**Exercise goal:**
What you produce should be every line from the data that includes "calls".

(Entries provided begins)

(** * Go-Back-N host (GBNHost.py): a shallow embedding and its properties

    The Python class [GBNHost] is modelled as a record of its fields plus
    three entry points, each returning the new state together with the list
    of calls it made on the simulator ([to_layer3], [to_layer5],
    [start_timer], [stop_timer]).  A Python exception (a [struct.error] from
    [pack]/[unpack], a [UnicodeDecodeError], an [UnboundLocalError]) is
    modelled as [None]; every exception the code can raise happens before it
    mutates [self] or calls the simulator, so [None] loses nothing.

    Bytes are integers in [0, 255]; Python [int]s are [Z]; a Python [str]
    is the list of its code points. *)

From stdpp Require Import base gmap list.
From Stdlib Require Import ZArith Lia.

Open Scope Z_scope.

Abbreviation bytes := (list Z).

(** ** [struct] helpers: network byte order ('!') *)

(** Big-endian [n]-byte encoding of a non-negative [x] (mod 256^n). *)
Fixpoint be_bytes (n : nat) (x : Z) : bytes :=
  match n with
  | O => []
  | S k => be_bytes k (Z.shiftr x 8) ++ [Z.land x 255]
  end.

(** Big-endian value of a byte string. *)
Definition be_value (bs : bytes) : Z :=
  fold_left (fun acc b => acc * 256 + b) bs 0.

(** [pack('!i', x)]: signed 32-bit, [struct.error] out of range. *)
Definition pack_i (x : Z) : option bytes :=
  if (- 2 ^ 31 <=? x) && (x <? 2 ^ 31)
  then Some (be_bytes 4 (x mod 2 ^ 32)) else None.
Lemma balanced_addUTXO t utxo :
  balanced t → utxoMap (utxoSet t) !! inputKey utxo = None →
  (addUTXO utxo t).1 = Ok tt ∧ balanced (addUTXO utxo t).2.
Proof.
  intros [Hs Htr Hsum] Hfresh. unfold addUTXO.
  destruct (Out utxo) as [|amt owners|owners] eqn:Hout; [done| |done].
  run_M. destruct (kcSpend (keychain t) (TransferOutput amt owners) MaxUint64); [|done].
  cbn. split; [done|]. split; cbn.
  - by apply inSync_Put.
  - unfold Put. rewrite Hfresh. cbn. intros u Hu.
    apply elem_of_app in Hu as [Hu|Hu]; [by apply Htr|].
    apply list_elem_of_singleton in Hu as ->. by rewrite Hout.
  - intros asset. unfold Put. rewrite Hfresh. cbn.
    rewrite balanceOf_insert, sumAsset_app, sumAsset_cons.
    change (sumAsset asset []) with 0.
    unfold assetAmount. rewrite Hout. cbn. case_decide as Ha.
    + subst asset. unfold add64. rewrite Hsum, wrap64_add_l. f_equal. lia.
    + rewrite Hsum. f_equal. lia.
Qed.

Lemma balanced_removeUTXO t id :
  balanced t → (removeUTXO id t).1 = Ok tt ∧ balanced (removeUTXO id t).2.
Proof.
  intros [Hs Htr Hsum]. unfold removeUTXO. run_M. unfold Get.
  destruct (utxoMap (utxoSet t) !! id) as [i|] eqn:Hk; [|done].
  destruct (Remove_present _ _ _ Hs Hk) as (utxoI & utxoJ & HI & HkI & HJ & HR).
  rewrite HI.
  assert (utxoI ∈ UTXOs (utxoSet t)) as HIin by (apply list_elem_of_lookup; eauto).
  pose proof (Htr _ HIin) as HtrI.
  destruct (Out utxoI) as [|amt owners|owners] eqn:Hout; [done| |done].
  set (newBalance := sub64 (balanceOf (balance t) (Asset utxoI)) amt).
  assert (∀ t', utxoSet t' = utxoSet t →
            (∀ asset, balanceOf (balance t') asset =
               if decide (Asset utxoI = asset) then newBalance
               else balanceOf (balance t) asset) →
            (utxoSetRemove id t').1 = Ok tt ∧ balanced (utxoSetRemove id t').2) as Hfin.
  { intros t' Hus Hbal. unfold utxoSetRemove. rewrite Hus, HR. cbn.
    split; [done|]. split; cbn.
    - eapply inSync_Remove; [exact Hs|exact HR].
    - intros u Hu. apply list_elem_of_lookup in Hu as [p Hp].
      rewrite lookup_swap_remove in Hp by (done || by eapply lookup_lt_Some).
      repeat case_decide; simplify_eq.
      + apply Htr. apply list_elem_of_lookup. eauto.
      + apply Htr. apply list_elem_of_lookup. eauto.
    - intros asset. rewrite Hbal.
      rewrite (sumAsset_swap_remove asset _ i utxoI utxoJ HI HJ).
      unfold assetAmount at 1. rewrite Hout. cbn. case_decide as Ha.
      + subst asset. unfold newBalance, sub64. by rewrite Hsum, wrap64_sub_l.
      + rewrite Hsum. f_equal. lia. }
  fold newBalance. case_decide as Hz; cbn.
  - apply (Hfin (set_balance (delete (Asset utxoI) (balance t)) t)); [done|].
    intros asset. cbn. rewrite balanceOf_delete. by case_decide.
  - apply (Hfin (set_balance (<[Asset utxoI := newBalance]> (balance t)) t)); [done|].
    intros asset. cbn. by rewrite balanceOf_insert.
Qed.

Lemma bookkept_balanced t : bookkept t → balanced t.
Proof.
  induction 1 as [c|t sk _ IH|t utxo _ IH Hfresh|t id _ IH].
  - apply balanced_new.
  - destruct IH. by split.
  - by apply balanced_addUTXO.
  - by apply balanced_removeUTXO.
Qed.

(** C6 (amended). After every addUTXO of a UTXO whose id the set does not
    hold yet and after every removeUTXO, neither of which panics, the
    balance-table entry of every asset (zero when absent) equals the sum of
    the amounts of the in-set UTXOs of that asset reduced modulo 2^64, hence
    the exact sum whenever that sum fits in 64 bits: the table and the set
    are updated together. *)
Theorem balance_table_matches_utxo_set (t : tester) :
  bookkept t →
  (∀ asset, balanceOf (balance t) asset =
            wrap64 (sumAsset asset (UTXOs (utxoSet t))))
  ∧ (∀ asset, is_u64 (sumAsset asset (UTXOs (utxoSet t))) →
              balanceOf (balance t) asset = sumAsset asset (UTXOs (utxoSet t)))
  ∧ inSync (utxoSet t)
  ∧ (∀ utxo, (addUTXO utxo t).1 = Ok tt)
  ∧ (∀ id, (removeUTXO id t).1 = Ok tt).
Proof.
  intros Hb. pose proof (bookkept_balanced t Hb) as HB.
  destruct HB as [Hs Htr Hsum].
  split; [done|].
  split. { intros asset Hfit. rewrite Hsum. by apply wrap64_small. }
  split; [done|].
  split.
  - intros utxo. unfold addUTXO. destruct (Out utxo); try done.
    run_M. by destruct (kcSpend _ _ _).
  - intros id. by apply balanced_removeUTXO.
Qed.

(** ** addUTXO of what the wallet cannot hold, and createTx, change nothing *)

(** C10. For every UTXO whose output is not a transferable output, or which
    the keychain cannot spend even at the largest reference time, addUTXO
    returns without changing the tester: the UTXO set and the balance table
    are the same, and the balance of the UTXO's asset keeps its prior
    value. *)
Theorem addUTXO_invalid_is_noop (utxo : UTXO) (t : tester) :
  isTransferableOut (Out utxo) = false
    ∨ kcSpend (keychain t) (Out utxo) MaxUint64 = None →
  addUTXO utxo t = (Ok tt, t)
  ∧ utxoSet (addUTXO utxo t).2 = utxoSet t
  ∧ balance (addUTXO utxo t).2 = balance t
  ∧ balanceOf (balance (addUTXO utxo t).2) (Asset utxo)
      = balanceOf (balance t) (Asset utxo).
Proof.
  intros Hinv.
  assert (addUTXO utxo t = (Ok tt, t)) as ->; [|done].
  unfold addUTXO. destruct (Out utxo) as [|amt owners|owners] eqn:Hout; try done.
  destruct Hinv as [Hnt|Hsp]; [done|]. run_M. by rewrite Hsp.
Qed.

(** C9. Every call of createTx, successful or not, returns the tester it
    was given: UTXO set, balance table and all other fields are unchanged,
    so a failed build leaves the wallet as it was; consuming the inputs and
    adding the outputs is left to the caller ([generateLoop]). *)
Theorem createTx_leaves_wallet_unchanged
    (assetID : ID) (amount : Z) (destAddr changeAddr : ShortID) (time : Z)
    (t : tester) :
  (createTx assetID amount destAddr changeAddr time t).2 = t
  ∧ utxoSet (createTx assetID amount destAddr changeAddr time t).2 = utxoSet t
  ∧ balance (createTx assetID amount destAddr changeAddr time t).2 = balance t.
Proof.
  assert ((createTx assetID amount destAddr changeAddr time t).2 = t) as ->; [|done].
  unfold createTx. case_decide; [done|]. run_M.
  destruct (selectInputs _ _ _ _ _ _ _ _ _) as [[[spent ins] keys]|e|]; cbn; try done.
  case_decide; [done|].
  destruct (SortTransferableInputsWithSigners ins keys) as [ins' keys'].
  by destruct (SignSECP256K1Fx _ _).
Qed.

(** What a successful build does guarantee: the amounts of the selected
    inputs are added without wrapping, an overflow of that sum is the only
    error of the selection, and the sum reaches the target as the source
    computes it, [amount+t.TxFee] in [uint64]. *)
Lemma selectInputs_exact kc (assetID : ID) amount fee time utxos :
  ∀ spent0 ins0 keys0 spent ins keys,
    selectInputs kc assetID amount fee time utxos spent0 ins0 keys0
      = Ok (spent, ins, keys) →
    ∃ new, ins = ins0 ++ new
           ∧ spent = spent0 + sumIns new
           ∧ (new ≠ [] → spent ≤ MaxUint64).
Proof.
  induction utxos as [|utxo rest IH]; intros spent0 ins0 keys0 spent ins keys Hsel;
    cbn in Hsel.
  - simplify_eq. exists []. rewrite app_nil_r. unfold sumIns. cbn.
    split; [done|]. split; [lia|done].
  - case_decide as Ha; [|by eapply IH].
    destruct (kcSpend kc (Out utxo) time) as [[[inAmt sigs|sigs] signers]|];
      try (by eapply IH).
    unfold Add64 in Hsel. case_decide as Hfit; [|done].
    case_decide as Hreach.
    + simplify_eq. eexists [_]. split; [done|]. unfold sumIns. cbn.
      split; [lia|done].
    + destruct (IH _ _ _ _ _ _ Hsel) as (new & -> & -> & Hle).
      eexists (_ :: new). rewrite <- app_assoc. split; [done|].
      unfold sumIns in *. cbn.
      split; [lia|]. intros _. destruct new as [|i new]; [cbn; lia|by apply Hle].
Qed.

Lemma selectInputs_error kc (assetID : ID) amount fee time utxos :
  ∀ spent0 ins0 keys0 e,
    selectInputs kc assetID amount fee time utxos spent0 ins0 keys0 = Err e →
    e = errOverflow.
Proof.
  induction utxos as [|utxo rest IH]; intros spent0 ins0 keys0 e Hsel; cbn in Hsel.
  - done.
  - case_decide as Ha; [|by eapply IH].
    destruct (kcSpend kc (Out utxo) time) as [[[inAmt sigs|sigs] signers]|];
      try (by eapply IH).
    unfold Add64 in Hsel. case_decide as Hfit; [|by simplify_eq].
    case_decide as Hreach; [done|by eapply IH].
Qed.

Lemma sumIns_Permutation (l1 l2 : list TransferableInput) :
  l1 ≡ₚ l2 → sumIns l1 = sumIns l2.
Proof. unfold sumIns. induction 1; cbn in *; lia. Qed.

(Entries provided ends)
(Entries provided begins)

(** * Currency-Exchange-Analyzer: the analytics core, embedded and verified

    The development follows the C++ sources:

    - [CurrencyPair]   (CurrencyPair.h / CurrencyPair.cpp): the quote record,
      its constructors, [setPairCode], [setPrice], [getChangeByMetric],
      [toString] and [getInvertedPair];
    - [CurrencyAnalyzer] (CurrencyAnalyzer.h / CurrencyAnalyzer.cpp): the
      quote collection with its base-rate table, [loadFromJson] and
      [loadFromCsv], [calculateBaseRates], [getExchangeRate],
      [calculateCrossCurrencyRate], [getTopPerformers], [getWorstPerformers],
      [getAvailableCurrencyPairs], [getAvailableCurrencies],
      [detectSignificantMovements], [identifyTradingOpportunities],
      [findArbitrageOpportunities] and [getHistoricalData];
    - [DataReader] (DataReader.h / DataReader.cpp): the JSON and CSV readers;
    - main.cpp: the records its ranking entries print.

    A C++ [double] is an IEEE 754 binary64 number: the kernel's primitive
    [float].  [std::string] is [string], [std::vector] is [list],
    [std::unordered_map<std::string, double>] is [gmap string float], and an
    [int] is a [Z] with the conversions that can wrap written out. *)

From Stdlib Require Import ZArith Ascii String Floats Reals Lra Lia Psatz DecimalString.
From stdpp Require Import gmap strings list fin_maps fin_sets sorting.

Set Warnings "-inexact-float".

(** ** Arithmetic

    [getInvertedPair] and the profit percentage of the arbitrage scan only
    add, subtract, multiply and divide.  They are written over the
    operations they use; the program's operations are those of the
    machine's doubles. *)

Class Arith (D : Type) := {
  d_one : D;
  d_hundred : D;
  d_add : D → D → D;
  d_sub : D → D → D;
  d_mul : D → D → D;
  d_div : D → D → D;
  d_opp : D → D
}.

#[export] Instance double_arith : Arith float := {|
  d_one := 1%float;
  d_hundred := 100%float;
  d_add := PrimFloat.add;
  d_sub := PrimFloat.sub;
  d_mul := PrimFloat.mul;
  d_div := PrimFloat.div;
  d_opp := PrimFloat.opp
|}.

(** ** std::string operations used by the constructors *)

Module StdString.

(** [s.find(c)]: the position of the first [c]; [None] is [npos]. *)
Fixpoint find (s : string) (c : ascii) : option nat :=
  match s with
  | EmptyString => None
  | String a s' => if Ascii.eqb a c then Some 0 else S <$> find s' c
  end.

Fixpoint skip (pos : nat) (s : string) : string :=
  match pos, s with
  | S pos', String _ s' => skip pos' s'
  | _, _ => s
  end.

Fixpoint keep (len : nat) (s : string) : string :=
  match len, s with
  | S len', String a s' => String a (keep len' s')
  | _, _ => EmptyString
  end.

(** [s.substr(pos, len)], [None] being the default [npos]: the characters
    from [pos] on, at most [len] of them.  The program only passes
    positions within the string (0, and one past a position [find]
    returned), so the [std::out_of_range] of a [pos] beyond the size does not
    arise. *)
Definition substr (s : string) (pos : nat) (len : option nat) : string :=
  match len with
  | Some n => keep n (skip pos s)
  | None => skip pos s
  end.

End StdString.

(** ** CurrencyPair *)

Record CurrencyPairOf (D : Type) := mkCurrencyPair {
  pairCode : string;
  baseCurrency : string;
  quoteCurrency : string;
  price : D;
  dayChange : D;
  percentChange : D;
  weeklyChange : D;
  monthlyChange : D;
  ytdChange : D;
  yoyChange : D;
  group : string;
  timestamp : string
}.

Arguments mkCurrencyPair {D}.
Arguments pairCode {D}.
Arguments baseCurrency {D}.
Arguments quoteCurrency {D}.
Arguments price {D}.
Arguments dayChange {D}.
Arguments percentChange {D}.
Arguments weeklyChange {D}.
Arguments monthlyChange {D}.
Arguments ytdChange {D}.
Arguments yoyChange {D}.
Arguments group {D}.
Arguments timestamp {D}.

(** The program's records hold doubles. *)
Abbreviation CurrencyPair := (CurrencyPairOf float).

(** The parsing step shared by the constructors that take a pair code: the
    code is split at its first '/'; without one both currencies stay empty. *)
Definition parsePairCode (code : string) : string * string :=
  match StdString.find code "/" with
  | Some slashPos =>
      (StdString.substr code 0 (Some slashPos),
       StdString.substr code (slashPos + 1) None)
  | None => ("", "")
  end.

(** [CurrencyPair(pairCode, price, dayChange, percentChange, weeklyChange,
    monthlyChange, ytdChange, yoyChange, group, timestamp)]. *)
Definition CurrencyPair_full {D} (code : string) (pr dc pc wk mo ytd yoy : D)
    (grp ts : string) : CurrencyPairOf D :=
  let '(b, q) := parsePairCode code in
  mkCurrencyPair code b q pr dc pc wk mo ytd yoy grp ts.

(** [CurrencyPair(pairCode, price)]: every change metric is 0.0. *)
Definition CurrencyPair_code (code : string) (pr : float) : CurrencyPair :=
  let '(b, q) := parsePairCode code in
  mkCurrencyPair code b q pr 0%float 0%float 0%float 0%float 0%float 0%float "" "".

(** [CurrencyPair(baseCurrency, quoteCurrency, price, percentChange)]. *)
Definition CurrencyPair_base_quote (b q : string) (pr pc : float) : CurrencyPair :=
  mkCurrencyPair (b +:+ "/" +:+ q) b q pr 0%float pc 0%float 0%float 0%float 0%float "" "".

(Entries provided ends)
(Entries provided begins)

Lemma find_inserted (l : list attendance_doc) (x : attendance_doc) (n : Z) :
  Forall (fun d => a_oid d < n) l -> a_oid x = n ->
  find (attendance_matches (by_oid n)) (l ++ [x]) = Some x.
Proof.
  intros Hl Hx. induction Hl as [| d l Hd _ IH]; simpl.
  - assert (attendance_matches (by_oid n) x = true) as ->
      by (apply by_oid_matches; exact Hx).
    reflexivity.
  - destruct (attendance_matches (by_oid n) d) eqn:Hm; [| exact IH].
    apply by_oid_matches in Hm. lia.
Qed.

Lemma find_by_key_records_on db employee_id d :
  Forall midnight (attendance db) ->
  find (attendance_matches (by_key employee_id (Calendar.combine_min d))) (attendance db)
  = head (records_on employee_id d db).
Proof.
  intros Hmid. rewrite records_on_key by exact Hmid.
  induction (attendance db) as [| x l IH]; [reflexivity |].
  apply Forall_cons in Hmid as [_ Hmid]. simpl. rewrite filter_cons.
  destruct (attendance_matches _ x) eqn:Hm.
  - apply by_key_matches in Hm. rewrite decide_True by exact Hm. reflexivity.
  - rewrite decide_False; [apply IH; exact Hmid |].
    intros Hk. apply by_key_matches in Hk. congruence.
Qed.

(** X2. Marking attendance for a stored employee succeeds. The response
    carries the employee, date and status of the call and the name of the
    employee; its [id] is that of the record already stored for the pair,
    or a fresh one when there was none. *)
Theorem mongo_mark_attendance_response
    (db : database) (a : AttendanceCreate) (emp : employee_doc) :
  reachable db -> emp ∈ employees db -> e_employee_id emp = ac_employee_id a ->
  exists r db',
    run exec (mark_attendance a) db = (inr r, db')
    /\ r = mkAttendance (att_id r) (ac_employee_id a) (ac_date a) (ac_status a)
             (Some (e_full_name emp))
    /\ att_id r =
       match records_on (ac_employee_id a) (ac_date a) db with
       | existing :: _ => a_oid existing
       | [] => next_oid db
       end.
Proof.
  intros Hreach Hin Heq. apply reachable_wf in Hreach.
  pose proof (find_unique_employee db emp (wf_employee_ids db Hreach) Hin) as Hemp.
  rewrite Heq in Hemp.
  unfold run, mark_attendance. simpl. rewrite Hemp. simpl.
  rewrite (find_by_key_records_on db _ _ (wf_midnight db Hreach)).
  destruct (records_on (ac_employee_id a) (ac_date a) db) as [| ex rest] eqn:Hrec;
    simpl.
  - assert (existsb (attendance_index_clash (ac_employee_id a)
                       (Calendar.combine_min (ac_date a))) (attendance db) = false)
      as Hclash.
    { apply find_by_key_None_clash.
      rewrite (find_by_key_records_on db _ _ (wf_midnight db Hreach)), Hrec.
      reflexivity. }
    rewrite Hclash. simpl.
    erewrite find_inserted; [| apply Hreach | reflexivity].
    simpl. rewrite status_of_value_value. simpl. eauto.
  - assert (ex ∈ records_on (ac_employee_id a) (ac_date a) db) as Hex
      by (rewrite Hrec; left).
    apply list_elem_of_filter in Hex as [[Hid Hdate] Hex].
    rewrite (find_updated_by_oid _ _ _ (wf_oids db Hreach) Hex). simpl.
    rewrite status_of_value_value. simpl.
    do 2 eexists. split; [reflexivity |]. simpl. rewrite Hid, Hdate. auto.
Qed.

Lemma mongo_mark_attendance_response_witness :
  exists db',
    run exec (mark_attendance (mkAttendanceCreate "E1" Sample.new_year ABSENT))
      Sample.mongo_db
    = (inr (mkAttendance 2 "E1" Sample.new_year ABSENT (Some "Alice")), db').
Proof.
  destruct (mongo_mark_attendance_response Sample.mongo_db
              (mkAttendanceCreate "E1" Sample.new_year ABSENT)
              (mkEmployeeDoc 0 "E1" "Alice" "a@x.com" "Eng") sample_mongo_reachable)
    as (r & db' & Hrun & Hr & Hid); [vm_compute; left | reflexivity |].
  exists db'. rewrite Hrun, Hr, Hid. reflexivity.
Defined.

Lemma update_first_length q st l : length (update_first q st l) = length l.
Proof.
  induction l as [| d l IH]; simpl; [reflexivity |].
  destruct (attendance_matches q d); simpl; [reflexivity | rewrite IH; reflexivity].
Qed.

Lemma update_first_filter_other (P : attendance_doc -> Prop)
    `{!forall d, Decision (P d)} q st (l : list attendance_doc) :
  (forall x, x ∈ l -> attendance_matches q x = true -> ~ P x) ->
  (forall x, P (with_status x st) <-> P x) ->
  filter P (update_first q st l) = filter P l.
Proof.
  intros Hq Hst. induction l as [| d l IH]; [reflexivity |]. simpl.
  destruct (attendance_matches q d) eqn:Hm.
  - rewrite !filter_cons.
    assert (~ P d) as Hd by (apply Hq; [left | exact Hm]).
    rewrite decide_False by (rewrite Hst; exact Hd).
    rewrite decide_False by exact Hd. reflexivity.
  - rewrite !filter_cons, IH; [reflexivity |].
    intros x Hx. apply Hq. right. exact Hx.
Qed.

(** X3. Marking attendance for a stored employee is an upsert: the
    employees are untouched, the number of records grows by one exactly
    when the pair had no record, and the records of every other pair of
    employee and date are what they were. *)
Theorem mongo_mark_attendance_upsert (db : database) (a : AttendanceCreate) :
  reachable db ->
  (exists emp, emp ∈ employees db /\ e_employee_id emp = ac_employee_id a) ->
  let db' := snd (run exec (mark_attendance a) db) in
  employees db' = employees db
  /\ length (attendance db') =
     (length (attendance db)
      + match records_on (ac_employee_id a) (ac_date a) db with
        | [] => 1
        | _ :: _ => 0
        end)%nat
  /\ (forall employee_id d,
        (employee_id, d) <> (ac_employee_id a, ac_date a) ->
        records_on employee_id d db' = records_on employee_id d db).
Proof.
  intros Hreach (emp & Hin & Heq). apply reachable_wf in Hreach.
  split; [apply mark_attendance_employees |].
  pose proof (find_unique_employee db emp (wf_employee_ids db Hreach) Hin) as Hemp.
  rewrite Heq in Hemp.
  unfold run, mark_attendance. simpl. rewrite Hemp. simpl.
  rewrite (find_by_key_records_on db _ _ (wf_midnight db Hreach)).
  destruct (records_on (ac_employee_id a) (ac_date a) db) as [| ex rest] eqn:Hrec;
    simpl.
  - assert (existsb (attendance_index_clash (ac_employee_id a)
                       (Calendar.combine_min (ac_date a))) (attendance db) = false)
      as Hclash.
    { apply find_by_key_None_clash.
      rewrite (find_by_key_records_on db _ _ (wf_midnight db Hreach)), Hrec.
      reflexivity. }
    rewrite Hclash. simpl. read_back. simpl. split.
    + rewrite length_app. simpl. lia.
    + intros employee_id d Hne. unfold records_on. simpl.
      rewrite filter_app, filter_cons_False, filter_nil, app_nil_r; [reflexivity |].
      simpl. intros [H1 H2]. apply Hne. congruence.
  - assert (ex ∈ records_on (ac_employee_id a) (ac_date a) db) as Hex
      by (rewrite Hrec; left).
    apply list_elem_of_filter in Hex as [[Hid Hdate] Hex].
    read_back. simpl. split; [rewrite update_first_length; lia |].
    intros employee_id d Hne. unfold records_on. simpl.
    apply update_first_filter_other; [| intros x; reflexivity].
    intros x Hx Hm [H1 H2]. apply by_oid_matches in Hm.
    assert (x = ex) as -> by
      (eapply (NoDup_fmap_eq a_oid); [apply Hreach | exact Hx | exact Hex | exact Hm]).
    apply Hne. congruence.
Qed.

(Entries provided ends)

**Answer box:**
    of calls it made on the simulator ([to_layer3], [to_layer5],
    mutates [self] or calls the simulator, so [None] loses nothing.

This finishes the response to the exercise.